## What you have to do
If a line in the records below contains the word "done", copy it out.

## Records to use
Lemma OpenFile_inv : triple inv (os_OpenFile path) (fun _ => inv).
Proof.
  apply sys_inv. intros s Hs. apply inv_disk; [done|]. left. unfold live.
  destruct (disk s !! path) eqn:E; [by rewrite E|by rewrite lookup_insert_eq].
Qed.

Lemma Remove_inv p : triple inv (os_Remove p) (fun _ => inv).
Proof.
  apply sys_inv. intros s Hs. destruct (disk s !! p); [|done]. apply inv_disk; [done|apply live_delete].
Qed.

Lemma Stat_inv p : triple inv (os_Stat p) (fun _ => inv).
Proof. apply sys_inv. intros s Hs. by destruct (disk s !! p). Qed.

Lemma Rename_inv p q : q <> path -> triple inv (os_Rename p q) (fun _ => inv).
Proof.
  intros Hq. apply sys_inv. intros s Hs. destruct (disk s !! p); [|done]. apply inv_disk; [done|].
  rewrite live_other by done. apply live_delete.
Qed.

Lemma open_inv : keeps (open cfg) clean.
Proof.
  unfold open. apply triple_orReturn with (R := inv).
  { destruct (_ && _); [apply strict_inv, MkdirAll_inv|by apply triple_ret]. }
  apply triple_orReturn with (R := inv); [apply strict_inv, OpenFile_inv|].
  eapply (triple_bind _ _ _ (fun _ => inv)); [apply triple_modify; by intros s []|]. intros _.
  eapply (triple_bind _ _ _ (fun _ => inv)).
  { unfold file_Size. eapply triple_bind; [apply sys_inv; done|]. intros r. by apply triple_ret. }
  intros size. repeat (eapply (triple_bind _ _ _ (fun _ => inv)); [apply triple_modify; by intros s []|intros _]).
  eapply (triple_bind _ _ _ (fun _ => clean)); [apply triple_modify|intros _; by apply triple_ret].
  intros s [H1 H2 H3 H4]. split; [|done]. constructor; try done. simpl. by exists ""%string, None.
Qed.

## Expected output
  apply sys_inv. intros s Hs. apply inv_disk; [done|]. left. unfold live.
  apply sys_inv. intros s Hs. destruct (disk s !! p); [|done]. apply inv_disk; [done|apply live_delete].
  intros Hq. apply sys_inv. intros s Hs. destruct (disk s !! p); [|done]. apply inv_disk; [done|].
  rewrite live_other by done. apply live_delete.
  { unfold file_Size. eapply triple_bind; [apply sys_inv; done|]. intros r. by apply triple_ret. }
  intros s [H1 H2 H3 H4]. split; [|done]. constructor; try done. simpl. by exists ""%string, None.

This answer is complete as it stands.